Around the first century BC, strong trading links were established with China and India, and
these had a major impact on the culture, language and social customs of the country. Evidence of
a Hindu-Buddhist period in the history of Malaysia can today be found in the temple sites of the
Bujang Valley and Merbok Estuary in Kedah in the north west of
Peninsular Malaysia, near the Thai border. The spread of Islam,
introduced by Arab and Indian traders, brought the Hindu-Buddhist
era to an end by the 13th century.
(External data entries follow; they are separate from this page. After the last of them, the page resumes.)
(** [json.Marshal] on a decoded Avro value, up to printing. *)
Fixpoint toJson (v : any) : result json :=
  match v with
  | ANull => Ok JNull
  | ABool b => Ok (JBool b)
  | AInt z => Ok (JNumber (decimal z))
  | AFloat single f =>
      if isFinite f then Ok (JNumber (appendFloat single f))
      else Err (External "json.UnsupportedValueError" 0)
  | AString s => Ok (JString (bytesOf s))
  | ABytes b => Ok (JString (base64Bytes (Some b)))
  | ATime ns => timeJson ns 0
  | AArray l => match collect (map toJson l) with Ok js => Ok (JArray js) | Err e => Err e end
  | AMap m =>
      match collect (map member (sortKeys (map (fun kv => (kv.1, toJson kv.2)) m))) with
      | Ok ms => Ok (JObject ms)
      | Err e => Err e
      end
  end.

(** [json.Marshal(e.Payload)] *)
Definition marshalPayload (p : payload) : result bytes :=
  match toJson (AMap p) with Ok j => Ok (print j) | Err e => Err e end.

(** [Local] gives the offset of the machine's time zone at an instant: [time.Now] is
    local time. *)
Context (Local : Z -> Z).

Definition envelopeJson (env : Handler.Envelope) : result json :=
  match timeJson (Handler.env_ReceivedAt env) (Local (Handler.env_ReceivedAt env)) with
  | Err e => Err e
  | Ok t =>
      match toJson (AMap (Handler.env_Payload env)) with
      | Err e => Err e
      | Ok p =>
          Ok (JObject
                [(bytesOf "event_id", JString (bytesOf (Handler.env_EventID env)));
                 (bytesOf "topic", JString (bytesOf (Handler.env_Topic env)));
                 (bytesOf "schema_id", JString (bytesOf (Handler.env_SchemaID env)));
                 (bytesOf "replay_id", JString (bytesOf (Handler.env_ReplayID env)));
                 (bytesOf "received_at", t);
                 (bytesOf "payload", p)])
      end
  end.

(** [json.Marshal(env)] *)
Definition marshalEnvelope (env : Handler.Envelope) : result bytes :=
  match envelopeJson env with Ok j => Ok (print j) | Err e => Err e end.

End Marshal.

(** ** Reading a value back

    JSON does not say whether a string is text, base64 or a time, nor whether a number is
    an integer: a reader knows from the Avro schema. A shape is what it knows. *)

Unset Elimination Schemes.
Inductive shape :=
| SNull
| SBool
| SInt
| SFloat (single : bool)
| SString
| SBytes
| STime
| SArray (l : list shape)
| SMap (m : list (string * shape)).
Set Elimination Schemes.

Fixpoint shapeOf (v : any) : shape :=
  match v with
  | ANull => SNull
  | ABool _ => SBool
  | AInt _ => SInt
  | AFloat single _ => SFloat single
  | AString _ => SString
  | ABytes _ => SBytes
  | ATime _ => STime
  | AArray l => SArray (map shapeOf l)
  | AMap m => SMap (map (fun kv => (kv.1, shapeOf kv.2)) m)
  end.

(** The elements of an array, each with its reader. *)
Fixpoint readElems (rs : list (json -> option any)) (js : list json) : option (list any) :=
  match rs, js with
  | [], [] => Some []
  | rd :: rs', j :: js' => a ← rd j; l ← readElems rs' js'; Some (a :: l)
  | _, _ => None
  end.

(** The value of a member, and the members that a record asks for. *)
Fixpoint lookupKey (k : bytes) (ms : list (bytes * json)) : option json :=
  match ms with
  | [] => None
  | (k', j) :: ms' => if bool_decide (k' = k) then Some j else lookupKey k ms'
  end.

Fixpoint readFields (rs : list (string * (json -> option any))) (ms : list (bytes * json))
    : option (list (string * any)) :=
  match rs with
  | [] => Some []
  | (k, rd) :: rs' =>
      j ← lookupKey (bytesOf k) ms; a ← rd j; l ← readFields rs' ms; Some ((k, a) :: l)
  end.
With the conversion of the Malay-
Hindu rulers of the Melaka Sultanate (the Malay kingdom which
ruled both side of the Straits of Malaka for over a hundred years),,
Islam was established as the religion of the Malays, and had
profound effect on Malay society.
The arrival of Europeans in Malaysia brought a dramatic change to
the country. In 1511, the Portuguese captured Malaka and the rulers
of the Melaka Sultanate fled south to Johor where they tried to
establish a new kingdom. They were resisted not only by the
Europeans but by the Acehnese, Minangkabau and the Bugis,
resulting in the sovereign units of the present-day states of
Peninsular Malaysia. The Portuguese were in turn defeated in 1641
by the Dutch, who colonized Melaka until the advent of the British in the Dutch exerted any
profound influence on Malay society. The British acquired Melaka from the Dutch in 1824 in
exchange for Bencoolen in Sumatra. From their new bases in Malaka, Penang and Singapore,
collectively known as the Straits settlements, the British, through their influence and power,
began the process of political intergration of the Malay states of Peninsular Malaysia. After
World War II and the Japanese occupation from 1941-45, the British created the Malayan Union
1946.This was abandoned in 1948 and the Federation of Malaya emerged in its place. The
Federation gained its independence from Britain on 31 August 1957.In September 1963, Malaya,
Sarawak, Sabah, and initially Singapore united to form Malaysia, a country whose potpourri of
society and customs derives from its rich heritage from four of the world's major cultures -
Chinese, Indian, Islamic and Western.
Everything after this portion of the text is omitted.